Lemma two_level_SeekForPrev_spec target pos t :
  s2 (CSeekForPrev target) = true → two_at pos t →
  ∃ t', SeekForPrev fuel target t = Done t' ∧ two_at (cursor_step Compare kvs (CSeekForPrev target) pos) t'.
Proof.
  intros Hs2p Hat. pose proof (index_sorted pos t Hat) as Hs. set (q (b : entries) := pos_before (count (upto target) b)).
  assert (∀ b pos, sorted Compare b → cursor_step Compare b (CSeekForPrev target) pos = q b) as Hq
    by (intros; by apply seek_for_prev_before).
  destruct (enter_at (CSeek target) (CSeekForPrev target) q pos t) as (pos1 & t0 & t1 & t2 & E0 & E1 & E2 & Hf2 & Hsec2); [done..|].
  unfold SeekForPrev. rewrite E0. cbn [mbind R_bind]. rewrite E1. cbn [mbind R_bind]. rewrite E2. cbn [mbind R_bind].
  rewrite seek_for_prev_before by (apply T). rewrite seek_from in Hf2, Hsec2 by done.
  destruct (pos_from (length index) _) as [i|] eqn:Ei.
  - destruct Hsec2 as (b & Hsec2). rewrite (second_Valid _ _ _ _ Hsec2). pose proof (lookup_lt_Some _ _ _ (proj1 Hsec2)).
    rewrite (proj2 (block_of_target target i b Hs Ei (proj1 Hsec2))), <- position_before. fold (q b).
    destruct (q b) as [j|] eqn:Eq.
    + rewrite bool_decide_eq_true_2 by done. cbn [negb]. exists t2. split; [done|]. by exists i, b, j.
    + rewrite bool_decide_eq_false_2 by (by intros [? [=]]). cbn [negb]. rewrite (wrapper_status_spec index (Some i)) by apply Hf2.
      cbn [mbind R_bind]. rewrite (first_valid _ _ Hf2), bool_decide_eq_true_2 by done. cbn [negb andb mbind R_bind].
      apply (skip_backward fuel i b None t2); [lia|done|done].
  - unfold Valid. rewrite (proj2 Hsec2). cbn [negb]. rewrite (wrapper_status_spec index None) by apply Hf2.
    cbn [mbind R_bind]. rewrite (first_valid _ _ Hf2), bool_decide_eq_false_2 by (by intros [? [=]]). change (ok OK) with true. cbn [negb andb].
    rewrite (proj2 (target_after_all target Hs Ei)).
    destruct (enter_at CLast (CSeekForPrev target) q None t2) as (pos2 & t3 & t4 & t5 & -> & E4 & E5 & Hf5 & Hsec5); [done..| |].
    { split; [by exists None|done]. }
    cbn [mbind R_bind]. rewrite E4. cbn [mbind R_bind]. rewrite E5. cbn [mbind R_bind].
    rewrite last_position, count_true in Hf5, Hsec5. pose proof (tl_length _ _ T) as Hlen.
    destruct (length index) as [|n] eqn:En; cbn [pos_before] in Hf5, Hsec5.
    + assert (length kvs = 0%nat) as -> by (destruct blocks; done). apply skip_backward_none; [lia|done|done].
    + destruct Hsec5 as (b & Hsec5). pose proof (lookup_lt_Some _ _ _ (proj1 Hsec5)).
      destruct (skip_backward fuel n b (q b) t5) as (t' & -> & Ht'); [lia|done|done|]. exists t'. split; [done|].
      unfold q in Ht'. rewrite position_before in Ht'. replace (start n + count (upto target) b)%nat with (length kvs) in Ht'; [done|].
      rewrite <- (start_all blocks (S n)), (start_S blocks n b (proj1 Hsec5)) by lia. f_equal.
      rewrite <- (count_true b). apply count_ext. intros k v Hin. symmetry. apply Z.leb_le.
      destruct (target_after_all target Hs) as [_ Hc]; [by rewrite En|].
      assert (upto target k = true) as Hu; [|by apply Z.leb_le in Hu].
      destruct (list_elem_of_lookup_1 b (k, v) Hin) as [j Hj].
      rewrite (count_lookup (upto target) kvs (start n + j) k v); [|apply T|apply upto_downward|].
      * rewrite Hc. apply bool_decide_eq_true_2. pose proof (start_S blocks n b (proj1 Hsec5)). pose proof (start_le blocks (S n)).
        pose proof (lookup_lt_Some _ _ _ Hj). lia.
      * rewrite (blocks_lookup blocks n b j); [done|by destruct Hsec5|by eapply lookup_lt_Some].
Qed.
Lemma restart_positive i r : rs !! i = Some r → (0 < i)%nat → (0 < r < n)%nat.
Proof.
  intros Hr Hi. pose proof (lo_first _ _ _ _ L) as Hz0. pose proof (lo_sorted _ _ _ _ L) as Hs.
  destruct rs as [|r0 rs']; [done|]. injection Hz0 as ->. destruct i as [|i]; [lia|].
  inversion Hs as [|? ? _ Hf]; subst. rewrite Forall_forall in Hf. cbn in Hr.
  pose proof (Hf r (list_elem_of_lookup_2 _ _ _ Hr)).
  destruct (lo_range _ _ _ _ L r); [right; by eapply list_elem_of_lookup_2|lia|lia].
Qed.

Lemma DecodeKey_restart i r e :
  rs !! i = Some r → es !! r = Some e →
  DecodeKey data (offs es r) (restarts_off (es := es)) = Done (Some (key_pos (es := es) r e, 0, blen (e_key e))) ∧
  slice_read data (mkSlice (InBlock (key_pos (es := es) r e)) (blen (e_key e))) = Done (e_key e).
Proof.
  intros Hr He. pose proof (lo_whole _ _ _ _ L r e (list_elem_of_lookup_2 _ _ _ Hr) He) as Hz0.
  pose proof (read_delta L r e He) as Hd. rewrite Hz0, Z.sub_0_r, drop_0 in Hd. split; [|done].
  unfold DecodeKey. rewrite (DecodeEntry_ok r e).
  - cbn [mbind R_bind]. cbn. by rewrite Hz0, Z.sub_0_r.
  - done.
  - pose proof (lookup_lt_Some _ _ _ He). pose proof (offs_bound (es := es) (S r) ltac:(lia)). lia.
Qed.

WORK REQUEST: Retype only the lines above between the line with "assert (∀ b" and the line with "destruct (pos_from (length", counting those two lines as well, and keep every character as it is.

TASK RESPONSE:
  assert (∀ b pos, sorted Compare b → cursor_step Compare b (CSeekForPrev target) pos = q b) as Hq
    by (intros; by apply seek_for_prev_before).
  destruct (enter_at (CSeek target) (CSeekForPrev target) q pos t) as (pos1 & t0 & t1 & t2 & E0 & E1 & E2 & Hf2 & Hsec2); [done..|].
  unfold SeekForPrev. rewrite E0. cbn [mbind R_bind]. rewrite E1. cbn [mbind R_bind]. rewrite E2. cbn [mbind R_bind].
  rewrite seek_for_prev_before by (apply T). rewrite seek_from in Hf2, Hsec2 by done.
  destruct (pos_from (length index) _) as [i|] eqn:Ei.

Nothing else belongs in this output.